Kevin Pietersen still hopeful of returning to England fold
Friday 11 April 2014
Kevin Pietersen has given further hints that he is intent on reviving his international career.
The former England batsman revealed his aspirations while in Delhi preparing to take part in the Indian Premier League, where he will captain Delhi Daredevils.
He was sacked by the England and Wales Cricket Board in February as the hierarchy decided to rebuild the team in the wake of the Ashes whitewash in Australia last winter and the resignation of Andy Flower as coach.
It seemed that the England set-up had effectively closed the door on any return. While no reasons have yet been given for their surprising decision, it was understood that he was viewed as a disruptive influence in the dressing-room and had fallen out with Flower.
However, in an interview with ESPNcricinfo, the 33-year-old Pietersen said: “I thought my time was up when things happened in January but I’ve loved playing cricket and I’m still hopeful of playing again for England one day.
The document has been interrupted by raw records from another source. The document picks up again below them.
Definition enqueue (a : ForexAgent) (emitted : option (Z * Event)) (now : Z)
    : result ForexAgent :=
  match emitted with
  | Some (priority, event) =>
      q <- put (event_queue a) priority now event ;;
      Ok (set_queue a q)
  | None => Ok a
  end.

(** The random draws and clock readings of one pair's tick. *)
Record TickDraws : Type := mkTickDraws {
  d_change : Q;        (* random.uniform(-0.003, 0.003) *)
  d_roll : Q;          (* random.random() *)
  d_sign : Z;          (* random.choice([-1, 1]) *)
  d_size : Q;          (* random.uniform(0.01, 0.05) *)
  d_history_time : Z;  (* time.time() stored in the history *)
  d_put_time : Z       (* time.time() read by put *)
}.

Definition last_n {A} (n : nat) (l : list A) : list A := drop (length l - n) l.

Definition Qsum (l : list Q) : Q := foldr Qplus 0%Q l.

Section market_data_stream.

(** The float operation [x ** 0.5]. *)
Variable pow_half : Q -> Q.

(** The new price, the percent change and the updated entry of the pair. *)
Definition update_pair (state : PairState) (d : TickDraws) : Q * Q * PairState :=
  let last_price := price state in
  let '(new_price, change) :=
    if Qgt_dec (5 # 100) (d_roll d)
    then let movement := (inject_Z (d_sign d) * d_size d)%Q in
         ((last_price * (1 + movement))%Q, movement)
    else ((last_price * (1 + d_change d))%Q, d_change d) in
  let history1 := history state ++ [(new_price, d_history_time d)] in
  let history2 := if decide (100 < length history1)%nat
                  then last_n 50 history1 else history1 in
  let prices := fst <$> last_n 20 history2 in
  let len := inject_Z (Z.of_nat (length prices)) in
  let mean_price := (Qsum prices / len)%Q in
  let variance := (Qsum ((fun p => (p - mean_price) ^ 2) <$> prices) / len)%Q in
  (new_price, change, mkPairState new_price (last_alert state) (pow_half variance) history2).

(** The body of the [for pair in self.monitored_pairs] loop. *)
Definition tick_pair (a : ForexAgent) (pair : string) (d : TickDraws)
    : result ForexAgent :=
  state <- dict_get (market_state a) pair ;;
  let '(new_price, change, state') := update_pair state d in
  let a1 := set_pair_state a pair state' in
  emitted <- movement_event pair change new_price ;;
  enqueue a1 emitted (d_put_time d).

End market_data_stream.

Definition sample_news : list (string * string) :=
  [("ECB announces emergency rate hike", "EUR/USD");
   ("US inflation exceeds forecasts", "USD/JPY");
   ("Political crisis deepens in the UK", "GBP/USD");
   ("Bank of Japan intervenes in FX market", "USD/JPY");
   ("Fed signals pause in rate hikes", "EUR/USD");
   ("Geopolitical tensions escalate", "USD/CHF");
   ("Natural disaster impacts major economy", "AUD/USD");
   ("Central Bank of Kenya adjusts rates", "USD/KES");
   ("South African economic outlook worsens", "USD/ZAR")].
(** * PrideLondon-RN: event decoding, recurrence expansion and tag filters

    A shallow embedding of [src/data/event.js] (the [Event] record, its
    decoder and [expandRecurringEvents]), of the tag filter of
    [src/screens/FilterModal/component.js] and of [SegmentedControl]. *)

From Stdlib Require Import ZArith Floats Ascii String List Bool Lia
  DecimalString.
From stdpp Require Import base option list strings gmap.

Set Warnings "-register-all,-clear-no-such-hyp".

Local Open Scope string_scope.
Local Open Scope list_scope.

(** ** JavaScript values used by the data layer *)

(** A JavaScript [number] is an IEEE-754 double. *)
Definition number : Type := float.

(** Flow's [Maybe<A>] of [lib/maybe]: a value that may be absent. *)
Definition Maybe (A : Type) : Type := option A.

(** ** [src/data/event.js]: the data model *)

(** [EventCategoryName] is a union of eleven string literals: at run time
    a category is a string, and the union is the list below. *)
Definition EventCategoryName : Type := string.

(** [export const eventCategoryNames = [...]] *)
Definition eventCategoryNames : list string :=
  [ "Cabaret and Variety"; "Community"; "Talks and Debates";
    "Film and Screenings"; "Plays and Theatre"; "Social and Networking";
    "Nightlife"; "Exhibition and Tours"; "Sports and Activities";
    "Health"; "Music" ].
(** C7, as the code has it. After a successful email and password
    login the target is the dashboard of the role: [ADMIN],
    [OFFICER] and [CANDIDATE] have their own, every other role goes to
    [/]. The login form always navigates there; the unified login page
    does so unless the user is an [OFFICER] whose status is [INACTIVE],
    in which case it does not navigate at all. *)
Theorem role_navigation :
  (∀ r,
     Login.dashboard r = dashboard r
     ∧ (r = "ADMIN" → dashboard r = "/admin/dashboard")
     ∧ (r = "OFFICER" → dashboard r = "/officer/dashboard")
     ∧ (r = "CANDIDATE" → dashboard r = "/candidate/dashboard")
     ∧ (r ≠ "ADMIN" → r ≠ "OFFICER" → r ≠ "CANDIDATE" → dashboard r = "/"))
  ∧ (∀ (data : Login.LoginFormData) (st : Login.State) resp,
       authAPI_login (Login.form_email data) (Login.form_password data)
         = Done resp →
       Login.navigations (exec (Login.onSubmit data) st)
         = Login.navigations st ++ [Login.dashboard (role (user resp))])
  ∧ (∀ (data : UnifiedLoginFormData) (st : State) pw resp,
       contains_char "@" (identifier data) →
       password data = Some pw → pw ≠ "" →
       authAPI_login (identifier data) pw = Done resp →
       (¬ (role (user resp) = "OFFICER"
           ∧ user_status (user resp) = Some "INACTIVE") →
        navigations (exec (onSubmit data) st)
          = navigations st ++
              [{| nav_to := dashboard (role (user resp));
                  nav_replace := true; nav_state := None |}])
       ∧ (role (user resp) = "OFFICER"
          ∧ user_status (user resp) = Some "INACTIVE" →
          navigations (exec (onSubmit data) st) = navigations st)).
Proof.
  split; [|split].
  - intros r. unfold Login.dashboard, dashboard.
    repeat split; intros; subst; repeat case_bool_decide; done.
  - intros data st resp Hok.
    by destruct (LoginFacts.onSubmit_success data st resp Hok).
  - intros data st pw resp Hmail%isRegistrationNumber_email Hpw Hne Hok.
    rewrite (onSubmit_email_navigation data st pw resp Hmail Hpw Hne Hok).
    split.
    + intros Hactive. repeat case_bool_decide; naive_solver.
    + intros [-> ->]. done.
Qed.
End facts.

Import Samples.

Lemma voter_has_no_at : ¬ contains_char "@" (identifier voter).
Proof. by apply isRegistrationNumber_spec. Qed.

Lemma staff_has_at : contains_char "@" (identifier staff).
Proof. by exists "officer", "elonda.test". Qed.

Lemma onSubmit_inactive_officer_witness :
  let svc := services (Done (loggedIn (officer "INACTIVE")))
                      (Done tt) (Done emptyBallot) in
  let st' := exec (@onSubmit svc host staff) homePage in
  error st'
    = "Your account has been deactivated. Please contact the administrator for assistance."
  ∧ error st' ≠ ""
  ∧ localStorage st' = delete "user" (delete "token" (localStorage homePage))
  ∧ localStorage st' !! "token" = None
  ∧ localStorage st' !! "user" = None
  ∧ navigations st' = []
  ∧ loading st' = false.
Proof.
  intros svc st'.
  exact (@onSubmit_inactive_officer svc host staff homePage "secret1"
           (loggedIn (officer "INACTIVE")) staff_has_at eq_refl
           ltac:(discriminate) eq_refl eq_refl eq_refl).
Defined.
(** * aeronear: the stepper-motor pointer, LED ring and saved position of planes.py

    A shallow embedding of the actuation part of [planes.py]: the LED ring
    ([strip_clear], the cell lit by [spotted]), the stepper motor
    ([motor_step], [motor_off], [plane_rotate], [plane_track]), the two
    calibration procedures, [save_position] and the start-up code.

    Modelling conventions.
    - The module-level variables of the script ([north], [position],
      [current_step], [accumulated_error], the pixel buffer [strip]) are the
      fields of one record [world] that every function takes and returns.
    - Python [int] values are [Z].  Python [float] values are exact rationals
      [Q]: rounding of binary64 arithmetic is not modelled.  [int(x)] on a
      float is truncation toward zero ([py_int]); [%] with a positive modulus
      is [Z.modulo].
    - [time.sleep] and the wall clock are not modelled.  What the operator does
      with the push button during a calibration is an input: the number of
      polls of the button that read HIGH before five idle seconds pass.
    - Outputs that cannot be read back (GPIO writes, the pixels shown, the
      state file) are fields of [world] too; [trace] is a ghost log of the
      motor steps and of the procedures that ran. *)

From Stdlib Require Import ZArith QArith Qabs Qround Lqa Lia List Bool String.
From stdpp Require Import base list gmap strings.
Import ListNotations.

Local Open Scope Z_scope.

(** ** Numbers *)

(** [int(x)] for a float [x]: the integer part, rounded toward zero. *)
Definition py_int (x : Q) : Z := Z.quot (Qnum x) (Z.pos (Qden x)).

(** [x > y] on numbers, as a boolean. *)
Definition Qgt_bool (x y : Q) : bool := negb (Qle_bool x y).

(** ** The state of the script *)

(** The four coil outputs A, B, C, D. *)
Definition phase : Type := (bool * bool * bool * bool)%type.

(** An RGB pixel of the NeoPixel ring. *)
Definition colour : Type := (Z * Z * Z)%type.

(** A line [name = value] of the state file planes_position.py. *)
Inductive line : Type := Assign (name : string) (value : Z).

Inductive event : Type :=
| Step (clockwise : bool)      (* motor_step ran *)
| Off                          (* motor_off ran *)
| CalibrateStrip               (* calibrate_strip ran *)
| CalibratePlane               (* calibrate_plane ran *)
| Saved (n p : Z).             (* save_position ran with these values *)

Record world : Type := World {
  north : Z;
  position : Z;
  current_step : Z;
  accumulated_error : Q;
  coils : phase;
  strip : list colour;
  leds : list colour;
  disk : gmap string (list line);
  trace : list event
}.

Definition set_north (v : Z) (w : world) : world :=
  World v (position w) (current_step w) (accumulated_error w) (coils w)
        (strip w) (leds w) (disk w) (trace w).
Definition set_position (v : Z) (w : world) : world :=
  World (north w) v (current_step w) (accumulated_error w) (coils w)
        (strip w) (leds w) (disk w) (trace w).
Definition set_current_step (v : Z) (w : world) : world :=
  World (north w) (position w) v (accumulated_error w) (coils w)
        (strip w) (leds w) (disk w) (trace w).
Definition set_accumulated_error (v : Q) (w : world) : world :=
  World (north w) (position w) (current_step w) v (coils w)
        (strip w) (leds w) (disk w) (trace w).
Definition set_coils (v : phase) (w : world) : world :=
  World (north w) (position w) (current_step w) (accumulated_error w) v
        (strip w) (leds w) (disk w) (trace w).
Definition set_strip (v : list colour) (w : world) : world :=
  World (north w) (position w) (current_step w) (accumulated_error w) (coils w)
        v (leds w) (disk w) (trace w).
Definition set_leds (v : list colour) (w : world) : world :=
  World (north w) (position w) (current_step w) (accumulated_error w) (coils w)
        (strip w) v (disk w) (trace w).
Definition set_disk (v : gmap string (list line)) (w : world) : world :=
  World (north w) (position w) (current_step w) (accumulated_error w) (coils w)
        (strip w) (leds w) v (trace w).
Definition log (e : event) (w : world) : world :=
  World (north w) (position w) (current_step w) (accumulated_error w) (coils w)
        (strip w) (leds w) (disk w) (trace w ++ [e]).

(** ** The stepper motor *)

Definition revolution : Z := 2038.
Definition steps_per_degree : Q := inject_Z revolution / 360.

Definition steps : Z := 4.

Definition seq : list phase :=
  [ (true,  true,  false, false);
    (false, true,  true,  false);
    (false, false, true,  true);
    (true,  false, false, true) ].

(** [seq[i]] for an index that is in range. *)
Definition seq_at (i : Z) : phase :=
  nth (Z.to_nat i) seq (false, false, false, false).

Definition motor_set_coils (a b c d : bool) (w : world) : world :=
  set_coils (a, b, c, d) w.

Definition motor_step (clockwise : bool) (w : world) : world :=
  let w := if clockwise
           then set_position (position w + 1)
                  (set_current_step (current_step w + 1) w)
           else set_position (position w - 1)
                  (set_current_step (current_step w - 1) w) in
  let w := set_current_step (current_step w mod steps) w in
  let w := set_position (position w mod revolution) w in
  let '(a, b, c, d) := seq_at (current_step w) in
  log (Step clockwise) (motor_set_coils a b c d w).

Definition motor_off (w : world) : world :=
  log Off (motor_set_coils false false false false w).

(** [for i in range(count)]: no iteration when [count <= 0]. *)
Definition plane_rotate (count : Z) (clockwise : bool) (w : world) : world :=
  motor_off (Nat.iter (Z.to_nat count) (motor_step clockwise) w).

(** Lines 193-201 of [plane_track]: the signed step count [delta] and the new
    accumulated error, from the bearing, the position and the old error. *)
Definition track_delta (trak : Q) (pos : Z) (err : Q) : Z * Q :=
  let d := (trak * steps_per_degree - inject_Z pos)%Q in
  let delta := py_int d in
  let err := (err + (d - inject_Z delta))%Q in
  if Qle_bool 1 (Qabs err) then
    let fix_ := py_int err in
    (delta + fix_, (err - inject_Z fix_)%Q)
  else (delta, err).

(** Lines 203-208 of [plane_track]: the count and direction handed to
    [plane_rotate]. *)
Definition shortest_path (delta : Z) : Z * bool :=
  let clockwise := 0 <? delta in
  let delta := Z.abs delta in
  if Qgt_bool (inject_Z delta) (inject_Z revolution / 2)
  then (revolution - delta, negb clockwise)
  else (delta, clockwise).

Definition plane_track (trak : Q) (w : world) : world :=
  let '(delta, err) := track_delta trak (position w) (accumulated_error w) in
  let w := set_accumulated_error err w in
  let '(count, clockwise) := shortest_path delta in
  plane_rotate count clockwise w.

(** ** The ring of LEDs *)

Definition LED_COUNT : Z := 24.
Definition led_intensity : Z := 128.

(** [strip[i] = c], for an index [0 <= i < LED_COUNT]. *)
Definition strip_set (i : Z) (c : colour) (w : world) : world :=
  set_strip (<[Z.to_nat i := c]> (strip w)) w.

(** [strip.show()]: the buffer becomes what the ring displays. *)
Definition strip_show (w : world) : world := set_leds (strip w) w.

Definition strip_clear (w : world) : world :=
  foldl (fun w i => strip_set (Z.of_nat i) (0, 0, 0) w) w
        (List.seq 0 (Z.to_nat LED_COUNT)).

Definition strip_spin (w : world) : world :=
  let w := strip_show (strip_clear w) in
  let w := foldl (fun w n =>
                    let i := Z.of_nat n in
                    let w := if 0 <? i then strip_set (i - 1) (0, 0, 0) w else w in
                    strip_show (strip_set i (0, 0, led_intensity) w))
                 w (List.seq 0 (Z.to_nat LED_COUNT)) in
  strip_show (strip_clear w).
(** * hw_generator: the allocation engine of [hw.py]

    A shallow embedding of [assign_problems], [slice_pop] and
    [make_group_tables] from [src/hw_generator/hw.py], and the properties
    the specification states about them.

    Python lists are mutable objects that are passed by reference, and two
    of the functions mutate their arguments or fresh copies of them
    ([shuffle(p)], [multiplied_problems += p], [del l[start:end]]).  The
    embedding therefore runs in a small state-and-exception monad over a
    store of list objects: a reference is an index into the store, every
    list operation of the source is one primitive of the monad, and the
    random number generator is a counter of the shuffles drawn so far. *)

From Stdlib Require Import ZArith List Permutation Lia.
From stdpp Require Import base numbers list strings.

Open Scope Z_scope.
Open Scope nat_scope.

(** ** Exceptions and results *)

(** The exceptions the modelled code can raise: [ZeroDivisionError] from the
    division in [assign_problems], [IndexError] from a list subscript and
    [KeyError] from a dict subscript in [make_group_tables]. *)
Inductive exn : Set :=
| ZeroDivisionError
| IndexError
| KeyError.

Inductive result (A : Type) : Type :=
| Ok (a : A)
| Raise (e : exn).

Arguments Ok {A} a.
Arguments Raise {A} e.

(** ** Python slices *)

(** [l[start:stop]] with step 1.  A negative bound counts from the end, and
    every bound is clamped to [0 .. len(l)]; [None] is the default bound. *)
Definition norm_index (len : Z) (i : Z) : Z :=
  if (i <? 0)%Z then Z.max (i + len) 0 else Z.min i len.

Definition slice_bounds (len : nat) (start stop : option Z) : nat * nat :=
  (Z.to_nat (from_option (norm_index (Z.of_nat len)) 0%Z start),
   Z.to_nat (from_option (norm_index (Z.of_nat len)) (Z.of_nat len) stop)).

Definition py_slice {A} (l : list A) (start stop : option Z) : list A :=
  let '(lo, hi) := slice_bounds (length l) start stop in
  take (hi - lo) (drop lo l).

(** The contents of [l] after [del l[start:stop]]. *)
Definition py_del_slice {A} (l : list A) (start stop : option Z) : list A :=
  let '(lo, hi) := slice_bounds (length l) start stop in
  take lo l ++ drop (lo `max` hi) l.

(** [range(n)]: empty when [n <= 0]. *)
Definition py_range (n : Z) : list nat := seq 0 (Z.to_nat n).

(** [enumerate(l)] *)
Definition enumerate {A} (l : list A) : list (nat * A) := imap pair l.

(** [zip] applied to the unpacked list [cols]: no argument gives no row;
    otherwise one row per position that every column has, the row holding
    one entry of each column in column order. *)
Fixpoint zip_star {A} (cols : list (list A)) : list (list A) :=
  match cols with
  | [] => []
  | c :: cs =>
      match cs with
      | [] => map (fun x => [x]) c
      | _ :: _ => zip_with cons c (zip_star cs)
      end
  end.

(** ** Dicts

    A [dict] keeps its items in insertion order; a key occurs once.
    [dict_set] is [d[k] = v]: an existing key keeps its place. *)
Definition dict (V : Type) : Type := list (string * V).

Fixpoint dict_get {V} (k : string) (d : dict V) : option V :=
  match d with
  | [] => None
  | (k', v) :: d' => if decide (k = k') then Some v else dict_get k d'
  end.

Fixpoint dict_set {V} (k : string) (v : V) (d : dict V) : dict V :=
  match d with
  | [] => [(k, v)]
  | (k', v') :: d' =>
      if decide (k = k') then (k, v) :: d' else (k', v') :: dict_set k v d'
  end.

Definition keys {V} (d : dict V) : list string := map fst d.
Definition values {V} (d : dict V) : list V := map snd d.

(** The well-formed dicts: no key twice. *)
Definition dict_wf {V} (d : dict V) : Prop := NoDup (keys d).

(** ** The store monad *)

Definition loc : Set := nat.

Section Store.
Context {T : Type}.

(** The list objects allocated so far, and the number of shuffles the
    random number generator has served. *)
Record state : Type := State { heap : list (list T); rng : nat }.

Definition M (A : Type) : Type := state -> result A * state.

Definition ret {A} (a : A) : M A := fun s => (Ok a, s).

Definition raise {A} (e : exn) : M A := fun s => (Raise e, s).

Definition bind {A B} (c : M A) (k : A -> M B) : M B :=
  fun s =>
    match c s with
    | (Ok a, s') => k a s'
    | (Raise e, s') => (Raise e, s')
    end.

(** The contents of the object at [l].  A reference only comes from an
    allocation, so it is always live; the default is never used by a
    computation that starts from live references. *)
Definition deref (l : loc) : M (list T) :=
  fun s => (Ok (default [] (heap s !! l)), s).

Definition new_list (v : list T) : M loc :=
  fun s => (Ok (length (heap s)), State (heap s ++ [v]) (rng s)).

Definition store (l : loc) (v : list T) : M unit :=
  fun s => (Ok tt, State (<[l := v]> (heap s)) (rng s)).
End Store.

Arguments state T : clear implicits.
Arguments M T A : clear implicits.

Declare Scope py_scope.
Delimit Scope py_scope with py.
Notation "x <- c1 ;; c2" := (bind c1 (fun x => c2))
  (at level 100, c1 at next level, right associativity) : py_scope.
Notation "c1 ;; c2" := (bind c1 (fun _ => c2))
  (at level 100, right associativity) : py_scope.
Open Scope py_scope.

Section ListObjects.
Context {T : Type}.

(** The shuffle drawn at each state of the random number generator:
    [shuffle_draw g v] is the order [random.shuffle] gives to a list with
    contents [v] when it is the [g]-th shuffle of the run. *)
Variable shuffle_draw : nat -> list T -> list T.

(** [len(l)] *)
Definition list_len (l : loc) : M T nat :=
  v <- deref l ;; ret (length v).

(** [l.copy()] *)
Definition list_copy (l : loc) : M T loc :=
  v <- deref l ;; new_list v.

(** [shuffle(l)]: in place. *)
Definition list_shuffle (l : loc) : M T unit :=
  fun s =>
    (Ok tt,
     State (<[l := shuffle_draw (rng s) (default [] (heap s !! l))]> (heap s))
           (S (rng s))).

(** [l1 += l2]: in place on [l1]. *)
Definition list_iadd (l1 l2 : loc) : M T unit :=
  v1 <- deref l1 ;; v2 <- deref l2 ;; store l1 (v1 ++ v2).

(** [l[start:stop]]: a new list. *)
Definition list_getslice (l : loc) (start stop : option Z) : M T loc :=
  v <- deref l ;; new_list (py_slice v start stop).

(** [del l[start:stop]]: in place. *)
Definition list_delslice (l : loc) (start stop : option Z) : M T unit :=
  v <- deref l ;; store l (py_del_slice v start stop).
(** C7: when some entry of the allow-list is invalid, the run stops at the
    first such line: exit code 1, nothing on standard output, and on
    standard error the one ERROR diagnostic with the 1-based number and
    the text of that line, after the warnings of earlier hostnames. *)
Theorem C7_invalid_entry_aborts (w : World) (prog cfg : string) (rest : list string)
    (file : File) :
  (length rest <= 1)%nat ->
  fs w cfg = Some file ->
  Exists invalid_entry (bufio.scan file).1 ->
  exists (i : nat) (text : string) (warnings : list string),
    (bufio.scan file).1 !! i = Some text
    /\ invalid_entry text
    /\ (forall j t, (j < i)%nat -> (bufio.scan file).1 !! j = Some t -> ~ invalid_entry t)
    /\ Forall is_warning warnings
    /\ main w prog (cfg :: rest)
       = {| stdout := [];
            stderr := warnings ++
              [error_text ("Line " +:+ itoa (S i)
                           +:+ ": Invalid entry (not an IPv4 or hostname): "
                           +:+ strings.TrimSpace text)];
            exit_code := 1 |}.
Proof.
  intros Hlen Hfs Hex.
  apply Exists_exists in Hex as (t0 & Hin & Hinv).
  destruct (list_find_elem_of invalid_entry _ _ Hin Hinv) as [[i text] Hfind].
  apply list_find_Some in Hfind as (Hi & Htext & Hfirst).
  destruct (read_entries_valid_prefix w (take i (bufio.scan file).1)) with
    (n := 0%nat) (ips := @nil string) (p := start)
    as (ips' & p' & ws & Hrun & Hout & Herr & Hws).
  { apply Forall_forall. intros t Ht.
    apply list_elem_of_lookup in Ht as [j Hj].
    pose proof (lookup_lt_Some _ _ _ Hj) as Hlt. rewrite length_take in Hlt.
    rewrite lookup_take_lt in Hj by lia. eapply Hfirst; [done|lia]. }
  exists i, text, ws. split_and!; try done.
  { intros j t Hj Ht. by eapply Hfirst. }
  unfold main. rewrite main_body_reads with (file := file) by done.
  unfold mbind at 1, M_bind at 1.
  rewrite <- (take_drop_middle _ _ _ Hi) at 1. rewrite Hrun.
  destruct Htext as [Hskip Hc].
  rewrite read_entries_invalid by done.
  rewrite length_take_le by (apply lookup_lt_Some in Hi; lia).
  rewrite Nat.add_0_r. simpl. by rewrite Hout, Herr.
Qed.


(** In list mode, after an allow-list loop that returns, the scanner
    having ended without error. *)
Lemma main_list_mode (w : World) (prog cfg : string) (file : File)
    (allIPs : list string) (p : Proc) :
  fs w cfg = Some file ->
  (bufio.scan file).2 = None ->
  read_entries w (bufio.scan file).1 0 [] start = Ret allIPs p ->
  main w prog [cfg]
  = {| stdout := if (0 <? length (aggregate allIPs))%nat
                 then [joined allIPs +:+ newline] else [];
       stderr := err p; exit_code := 0 |}.
Proof.
  intros Hfs Herr Hrun. unfold main.
  rewrite main_body_reads with (file := file) by (done || simpl; lia).
  unfold mbind, M_bind. rewrite Hrun, Herr.
  pose proof (read_entries_out w (bufio.scan file).1 0 [] start) as Hout.
  rewrite Hrun in Hout. simpl in Hout.
  unfold output. simpl.
  destruct (0 <? length (aggregate allIPs))%nat; simpl; by rewrite Hout.
Qed.

(** C9: in list mode a non-empty final collection is printed as the joined
    string and a newline; an empty one prints nothing; the exit code is 0
    in both cases.  A file of comments and blank lines only prints
    nothing at all and succeeds. *)
Theorem C9_list_mode_output (w : World) (prog cfg : string) (file : File)
    (allIPs : list string) (p : Proc) :
  fs w cfg = Some file ->
  (bufio.scan file).2 = None ->
  read_entries w (bufio.scan file).1 0 [] start = Ret allIPs p ->
  (aggregate allIPs <> [] ->
     main w prog [cfg]
     = {| stdout := [joined allIPs +:+ newline]; stderr := err p; exit_code := 0 |})
  /\ (aggregate allIPs = [] ->
      main w prog [cfg] = {| stdout := []; stderr := err p; exit_code := 0 |})
  /\ (Forall (fun t => is_skipped t = true) (bufio.scan file).1 ->
      main w prog [cfg] = {| stdout := []; stderr := []; exit_code := 0 |}).
Proof.
  intros Hfs Herr Hrun.
  rewrite (main_list_mode w prog cfg file allIPs p) by done.
  split_and!.
  - intros Hne. by destruct (aggregate allIPs).
  - by intros ->.
  - intros Hall. rewrite read_entries_all_skipped in Hrun by done.
    by injection Hrun as <- <-.
Qed.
He added: “I’m going to do everything I can to play to the best of my ability for the teams I play for and enjoy cricket. I want to continue playing a lot of cricket because I love the game and I want to give dressing rooms around the world the knowledge I’ve acquired. You never stop learning, no matter how many games you’ve played.”
He had earlier in the week appeared contrite about the disturbance he caused by sending derogatory text messages to opponents South Africa about his then captain Andrew Strauss during the 2012 Test series.
In the process he defended his position in the dressing room, and has also said he was the first to recognise that fellow batsman Jonathan Trott was struggling with psychological problems.
Now he has expounded on his leadership credentials as he looked forward to a lucrative Twenty20 campaign in India, one of three such ventures he has signed up for as an effective “gun for hire” while his international ambitions have been thwarted.
“My mindset has changed a hell of a lot,” he said. “When I was made captain of England in 2008 there were lots of things I hadn’t been through.Only when you reach certain highs and lows do you start to understand everyone and everything.”
The combustible Pietersen was sacked as captain in January 2009 after airing his grievances with the then England coach Peter Moores, who also resigned from his post.
“Understanding people, managing people and getting to grips with how everyone is feeling over the six to eight-week period of the IPL is vitally important. You have to make sure everyone is happy and fighting for one result.”
Whether the current captain, Alastair Cook, and whoever is chosen to replace Flower agree with Pietersen’s team-building ideas remains open to question. But if Cook cannot hang on to his position, it seems there is one man only too eager to put forward his name for the top job.